Problems

You have an \(n\times m\) chocolate bar. You break the bar into two pieces along a line between its squares, then your friend and you take turns (your friend starts) choosing one of the pieces and breaking it again along a line between its squares. The player who cannot make a move loses. For which values of \(n\) and \(m\) do you win?

Darya has made eleven pancakes, each has an area of \(1\), but each pancake can have a different shape. She places them carefully on a plate of area \(6\). Show that if the pancakes fit entirely inside the plate, then there must be two pancakes that overlap by at least an area of \(1/11\).

Four points \(A,B,C,D\) are chosen on the sides of a square of side length \(1\). The quadrilateral with vertices \(A,B,C,D\) has side lengths \(a,b,c,d\) as in the picture below. Show that \(2\leq a^2+b^2+c^2+d^2\leq 4\).

Let \(a, b, c\) be numbers such that \(a^2 + b^2 + c^2 = 1\). Show that \[-\frac12 \leq ab + bc + ac \leq 1.\]

An ordered triple of numbers is given. It is permitted to perform the following operation on the triple: to change two of them, say \(a\) and \(b\), to \(\frac{a+b}{\sqrt{2}}\) and \(\frac{a-b}{\sqrt{2}}\).
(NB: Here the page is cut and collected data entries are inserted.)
Definition ex_lzo_frame : frame := Frame 1500 1500 1 0 0 0 0 0.
Definition ex_lzo_heap : heap := <[1%positive := replicate 1700 7]> (<[2%positive := replicate 2000 0]> (<[3%positive := replicate 2000 0]> ∅)).
Lemma lzo_roundtrip_witness :
  wp ('(b1, _) ← lzo_compress 1000 (Buf 1700 4 1400 (Some (Ptr 1 0))) (Buf 2000 0 0 (Some (Ptr 2 0))) (lzo_compress_init true) ex_lzo_frame;
      lzo_decompress b1 (Buf 2000 0 0 (Some (Ptr 3 0))) (lzo_compress_init true) ex_lzo_frame)
     (fun x h' => keeps [1%positive; 2%positive; 3%positive] ex_lzo_heap h' /\ exists s, buf_rep h' s (fst x) (replicate 1400 7)) ex_lzo_heap.
Proof.
  apply (lzo_roundtrip 1000 ex_lzo_heap (Ptr 1 0) (Buf 1700 4 1400 (Some (Ptr 1 0))) (replicate 1400 7)
    (Ptr 2 0) (Buf 2000 0 0 (Some (Ptr 2 0))) [] (Ptr 3 0) (Buf 2000 0 0 (Some (Ptr 3 0))) []); [exact ex_lzo_ok|..].
  all: try (split; [done|by vm_compute; eexists|done|done|done|by vm_compute]).
  all: try done.
Defined.

(** A full packet of 1500 bytes that does not compress, behind 100 bytes of headroom. *)
Definition ex_packet : list byte := 8 :: replicate 1499 7.
Definition ex_full_heap : heap := <[1%positive := replicate 100 0 ++ ex_packet]> (<[2%positive := replicate 1858 0]> ∅).
Lemma lzo_work_buffer_exact_witness :
  exists f, frame_finalize (lzo_adjust_frame_parameters (Frame 0 0 42 0 0 1 0 0)) false 0 true 1500 = Ok f /\
  wp (lzo_compress 1000 (Buf 1600 100 1500 (Some (Ptr 1 0))) (Buf (BUF_SIZE f) 0 0 (Some (Ptr 2 0))) (lzo_compress_init false) f)
    (fun r h' => exists s out, keeps [1%positive; 2%positive] ex_full_heap h' /\ buf_rep h' s (fst r) out /\ packed ex_packet out) ex_full_heap /\
  BUF_SIZE f - FRAME_HEADROOM f < PAYLOAD_SIZE f + LZO_EXTRA_BUFFER (PAYLOAD_SIZE f).
Proof.
  eexists. split; [vm_compute; reflexivity|].
  destruct (lzo_work_buffer_exact 1000 ex_full_heap (Ptr 1 0) (Buf 1600 100 1500 (Some (Ptr 1 0))) ex_packet 2 (replicate 1858 0) (0 :: ex_packet) 42 0 1 0 0 1500
    (Frame 1543 1543 43 135 0 1 0 0)) as (Hfit & _ & _ & _ & Hlt); try (vm_compute; reflexivity); try (by vm_compute).
  split; [apply Hfit; by vm_compute|apply Hlt; by vm_compute].
Defined.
Is it possible to obtain the triple \((1,\sqrt{2},1+\sqrt{2})\) from the triple \((2,\sqrt{2},\frac{1}{\sqrt{2}})\) using this operation?

(USAMO 1997) Let \(p_1, p_2, p_3,\dots\) be the prime numbers listed in increasing order, and let \(0 < x_0 < 1\) be a real number between 0 and 1. For each positive integer \(k\), define \[x_k = \begin{cases} 0 & \text{ if } x_{k-1} = 0 \\ \left\{\frac{p_k}{x_{k-1}} \right\} & \text{ if } x_{k-1} \neq 0 \end{cases}\] where \(\{x\}\) denotes the fractional part of \(x\). For example, \(\{2.53\} = 0.53\) and \(\{3.1415926...\} = 0.1415926...\). Find, with proof, all \(x_0\) satisfying \(0 <x_0 <1\) for which the sequence \(x_0, x_1, x_2,\dots\) eventually becomes 0.

Take the number \(2026^{2026}\). We remove the leading digit and add it to the remaining number. This action is repeated until there are exactly \(10\) digits left. Show that there must be two digits that are the same in the end.